_PROBLEM DESCRIPTION_
Using the string "Arguments" as the key, pull each matching line out of the records below.

_INPUT MATERIAL_
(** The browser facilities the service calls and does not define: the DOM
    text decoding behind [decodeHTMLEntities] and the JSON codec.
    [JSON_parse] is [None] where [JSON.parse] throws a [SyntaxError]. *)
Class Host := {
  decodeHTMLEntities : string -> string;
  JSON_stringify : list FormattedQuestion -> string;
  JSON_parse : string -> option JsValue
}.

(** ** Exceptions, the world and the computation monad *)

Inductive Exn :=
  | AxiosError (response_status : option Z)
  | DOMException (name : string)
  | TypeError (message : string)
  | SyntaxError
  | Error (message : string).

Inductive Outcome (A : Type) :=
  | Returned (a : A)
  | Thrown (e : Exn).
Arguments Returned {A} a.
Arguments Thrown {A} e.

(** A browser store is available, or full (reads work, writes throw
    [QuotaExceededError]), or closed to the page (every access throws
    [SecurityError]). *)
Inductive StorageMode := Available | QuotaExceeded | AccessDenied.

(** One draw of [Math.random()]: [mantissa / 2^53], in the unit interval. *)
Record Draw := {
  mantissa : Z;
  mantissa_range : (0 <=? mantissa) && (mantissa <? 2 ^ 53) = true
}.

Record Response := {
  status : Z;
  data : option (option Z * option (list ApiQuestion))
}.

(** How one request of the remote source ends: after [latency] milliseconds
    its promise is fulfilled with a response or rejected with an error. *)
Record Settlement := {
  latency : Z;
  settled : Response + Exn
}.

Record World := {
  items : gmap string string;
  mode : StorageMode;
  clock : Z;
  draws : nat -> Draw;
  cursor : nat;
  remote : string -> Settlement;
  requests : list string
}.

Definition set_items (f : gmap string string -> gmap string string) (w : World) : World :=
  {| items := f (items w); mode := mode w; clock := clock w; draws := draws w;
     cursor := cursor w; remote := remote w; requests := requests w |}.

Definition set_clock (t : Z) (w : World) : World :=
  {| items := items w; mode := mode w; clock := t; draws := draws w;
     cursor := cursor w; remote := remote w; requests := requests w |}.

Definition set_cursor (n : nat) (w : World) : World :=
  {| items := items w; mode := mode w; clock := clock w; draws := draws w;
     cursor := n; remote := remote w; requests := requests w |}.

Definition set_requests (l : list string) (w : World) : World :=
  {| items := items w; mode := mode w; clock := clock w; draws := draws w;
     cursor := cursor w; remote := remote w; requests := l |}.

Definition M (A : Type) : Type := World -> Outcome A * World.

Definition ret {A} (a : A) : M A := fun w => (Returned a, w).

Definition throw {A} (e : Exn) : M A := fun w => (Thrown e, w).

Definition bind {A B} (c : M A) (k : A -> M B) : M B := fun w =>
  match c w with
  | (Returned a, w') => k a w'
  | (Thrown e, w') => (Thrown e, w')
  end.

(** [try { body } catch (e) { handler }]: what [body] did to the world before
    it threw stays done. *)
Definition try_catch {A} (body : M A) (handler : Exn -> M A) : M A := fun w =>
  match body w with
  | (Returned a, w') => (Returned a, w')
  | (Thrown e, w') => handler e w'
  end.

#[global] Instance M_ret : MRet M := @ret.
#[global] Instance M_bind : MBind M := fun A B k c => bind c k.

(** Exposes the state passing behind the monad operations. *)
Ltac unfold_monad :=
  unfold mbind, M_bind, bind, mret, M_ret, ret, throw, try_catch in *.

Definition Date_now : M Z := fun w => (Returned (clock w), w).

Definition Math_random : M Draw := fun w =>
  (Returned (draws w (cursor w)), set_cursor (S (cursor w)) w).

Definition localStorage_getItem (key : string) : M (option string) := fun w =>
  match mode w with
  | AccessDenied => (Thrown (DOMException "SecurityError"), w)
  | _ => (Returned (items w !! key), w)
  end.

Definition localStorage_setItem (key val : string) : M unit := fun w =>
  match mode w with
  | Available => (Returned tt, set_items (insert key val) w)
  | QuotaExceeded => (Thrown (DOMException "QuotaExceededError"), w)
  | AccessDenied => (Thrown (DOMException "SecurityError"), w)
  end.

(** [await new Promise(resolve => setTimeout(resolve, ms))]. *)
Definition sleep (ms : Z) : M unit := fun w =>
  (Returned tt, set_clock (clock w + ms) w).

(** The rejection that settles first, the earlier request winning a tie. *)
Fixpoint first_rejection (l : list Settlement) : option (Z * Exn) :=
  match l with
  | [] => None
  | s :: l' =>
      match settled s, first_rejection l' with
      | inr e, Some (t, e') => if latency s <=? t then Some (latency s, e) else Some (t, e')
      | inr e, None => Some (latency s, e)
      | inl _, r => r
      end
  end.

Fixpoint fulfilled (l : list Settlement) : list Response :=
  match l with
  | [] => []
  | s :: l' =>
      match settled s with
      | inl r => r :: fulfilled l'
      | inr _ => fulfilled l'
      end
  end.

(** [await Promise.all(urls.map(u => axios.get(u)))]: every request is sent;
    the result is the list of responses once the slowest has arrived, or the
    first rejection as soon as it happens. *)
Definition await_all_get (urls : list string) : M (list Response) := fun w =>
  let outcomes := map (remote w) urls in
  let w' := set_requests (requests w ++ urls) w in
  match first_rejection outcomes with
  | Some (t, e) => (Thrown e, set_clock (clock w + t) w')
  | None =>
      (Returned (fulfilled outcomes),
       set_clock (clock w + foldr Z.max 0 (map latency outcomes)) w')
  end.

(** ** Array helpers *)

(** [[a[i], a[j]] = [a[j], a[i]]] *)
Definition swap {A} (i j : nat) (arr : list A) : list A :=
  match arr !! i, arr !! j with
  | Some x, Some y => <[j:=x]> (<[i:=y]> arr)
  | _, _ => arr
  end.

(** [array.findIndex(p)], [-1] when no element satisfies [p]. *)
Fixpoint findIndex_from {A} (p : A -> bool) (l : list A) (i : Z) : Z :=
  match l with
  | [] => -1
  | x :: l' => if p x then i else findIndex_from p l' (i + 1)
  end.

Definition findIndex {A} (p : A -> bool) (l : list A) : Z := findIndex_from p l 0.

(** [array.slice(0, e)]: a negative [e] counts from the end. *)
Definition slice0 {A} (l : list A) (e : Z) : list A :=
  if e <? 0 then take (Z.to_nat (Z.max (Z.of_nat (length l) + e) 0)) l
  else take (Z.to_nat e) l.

_SOLUTION TO THIS EXERCISE_
Arguments Returned {A} a.
Arguments Thrown {A} e.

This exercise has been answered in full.